Anti-Amyloid Therapies for Alzheimer's Disease: Progress, Pitfalls, and the Path Ahead.
Vasileios Papaliagkas
Abstract
Open AccessAnti-amyloid monoclonal antibodies have finally achieved their translational breakthrough after many years of unmet expectations. The FDA granted traditional approval to lecanemab in July 2023, and the European Medicines Agency approved it in late 2024 with specific genetic restrictions; meanwhile, donanemab received FDA approval in July 2024 and EMA marketing authorization just one month ago. These agents consistently clear cerebral amyloid and slow clinical decline modestly in early-stage, biomarker-confirmed Alzheimer's disease (AD). On the other hand, they also create significant safety risks, including amyloid-related imaging abnormalities (ARIA) and substantial operational requirements for health systems that are already under pressure.
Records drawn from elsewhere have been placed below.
(* ===== verification/JsStorageWrite.v ===== *)
(** * Assignment and definition of properties

    The specifications of [set] and [define_own_property]: no panic, the invariant and the
    promises of [integrity] kept, the property written and every other one untouched, and on an
    error nothing written. *)

From S2P Require Import Prelude Sorting Float JsValue JsObject JsCollection JsHeap JsMark JsGc JsCore JsHeapInv JsHeapRun JsNumeric JsBinary JsStorage JsFrame JsStorageInv JsStorageRun.
From Stdlib Require Import Sorted.

Create HintDb frugal.

Section storage_write.
Context {H : JsHost}.
Variable shared_bytes : SharedBuffer → list N.

(** ** Rules *)
Lemma wp_check {B} r (k : hm B) Q h :
  ((∀ id, r = Some id → present h id) → wp k Q h) → (∀ e, Q h (HErr e)) → wp (check_ref r ;; k) Q h.
Proof.
  intros Hk He. apply wp_bind. destruct r as [id|]; cbn.
  - destruct (h_objects h !! id) as [o|] eqn:E.
    + exists h, (HOk ()). split; [unfold mbind, hm_bind, hread, object; by rewrite E|]. apply Hk.
      intros ? [= <-]. by exists o.
    + exists h, (HErr (InvalidObject id)). split; [unfold mbind, hm_bind, hread, object; by rewrite E|done].
  - exists h, (HOk ()). split; [done|]. by apply Hk.
Qed.

Lemma wp_checks {B} l (k : hm B) Q h :
  ((∀ id, id ∈ l → present h id) → wp k Q h) → (∀ e, Q h (HErr e)) → wp (check_refs l ;; k) Q h.
Proof.
  intros Hk He. apply wp_bind. cut (∀ P : hresult () → Prop,
    ((∀ id, id ∈ l → present h id) → P (HOk ())) → (∀ e, P (HErr e)) → wp (check_refs l) (λ h' r, h' = h ∧ P r) h).
  { intros Hc. eapply wp_mono; [apply (Hc (λ r, match r with HOk _ => wp k Q h | HErr e => Q h (HErr e) end)); [done|]|].
    - intros e. apply He.
    - by intros h' r [-> ?]. }
  clear k Q Hk He. intros P. induction l as [|id l IH]; intros Hk He.
  { apply wp_ret. split; [done|]. apply Hk. by intros ? ?%elem_of_nil. }
  apply wp_check; [|auto]. intros Hid. apply IH; [|done]. intros Hl. apply Hk.
  intros a [->|?]%elem_of_cons; auto.
Qed.

(** One object is rewritten by [f]; the others that survive are untouched. *)
Definition wrote (id : ObjectId) (f : Object → Object) (h h' : Heap) : Prop :=
  present h' id ∧ each (λ a o o', same_storage (if decide (a = id) then f o else o) o') h h'.

Definition respects (f : Object → Object) : Prop := ∀ a b, same_storage a b → same_storage (f a) (f b).

Lemma wrote_object id f h h' o :
  wrote id f h h' → h_objects h !! id = Some o → ∃ o', h_objects h' !! id = Some o' ∧ same_storage (f o) o'.
Proof.
  intros [[o' E'] [_ Hw]] E. exists o'. split; [done|]. destruct (Hw id o' E') as (o0 & E0 & S).
  rewrite decide_True in S by done. by simplify_eq.
Qed.

Lemma wrote_guards id f h h' o :
  wrote id f h h' → h_objects h !! id = Some o → integrity o (f o) → guards h h'.
Proof.
  intros [_ Hw] E Hi. revert Hw. apply each_mono. intros a x x' Ex S. etrans; [|by apply same_storage_integrity].
  destruct (decide (a = id)) as [->|]; [|reflexivity]. by simplify_eq.
Qed.

Lemma wrote_full id f h h' o :
  full h → heap_ok h' → wrote id f h h' → h_objects h !! id = Some o → table_step o (f o) → full h'.
Proof.
  intros [_ S] K [_ Hw] E T. split; [done|]. eapply storage_step; [done|done|]. revert Hw. apply each_mono.
  intros a x x' Ex S'. etrans; [|by apply same_table_step].
  destruct (decide (a = id)) as [->|]; [|reflexivity]. by simplify_eq.
Qed.

(** A collection before the write and a change of the epoch after it do not show. *)
Lemma wrote_after id f h h1 h2 o1 o2 :
  respects f → keeps_heap h h1 → h_objects h1 !! id = Some o1 → same_ids h1 h2 →
  h_objects h2 = <[id := o2]> (h_objects h1) → same_storage (f o1) o2 → wrote id f h h2.
Proof.
  intros Hf [I Hk] E1 I2 E2 S. split; [exists o2; rewrite E2; apply lookup_insert_eq|].
  split; [split; etrans; [apply I2|apply I|apply I2|apply I]|]. intros a oa. rewrite E2.
  intros [[<- <-]|[Hne Ea]]%lookup_insert_Some.
  - destruct (Hk id o1 E1) as (o & E & So). exists o. split; [done|]. rewrite decide_True by done.
    etrans; [by apply Hf|done].
  - destruct (Hk a oa Ea) as (o & E & So). exists o. split; [done|]. by rewrite decide_False.
Qed.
Therefore, precise risk management based on APOE genotyping and the presence of cerebral amyloid angiopathy and cerebral microbleeds should be performed before therapy is initiated. The near-term agenda should prioritize the following areas of study: (1) biomarker-driven front-end triage (including emerging plasma assays); (2) ARIA-aware care pathways and shared decision making; (3) outcome-based coverage and rational pricing; (4) clinical trials that layer anti-amyloid therapy into combinatorial strategies targeting tau protein, neuroinflammation, and synaptic resilience.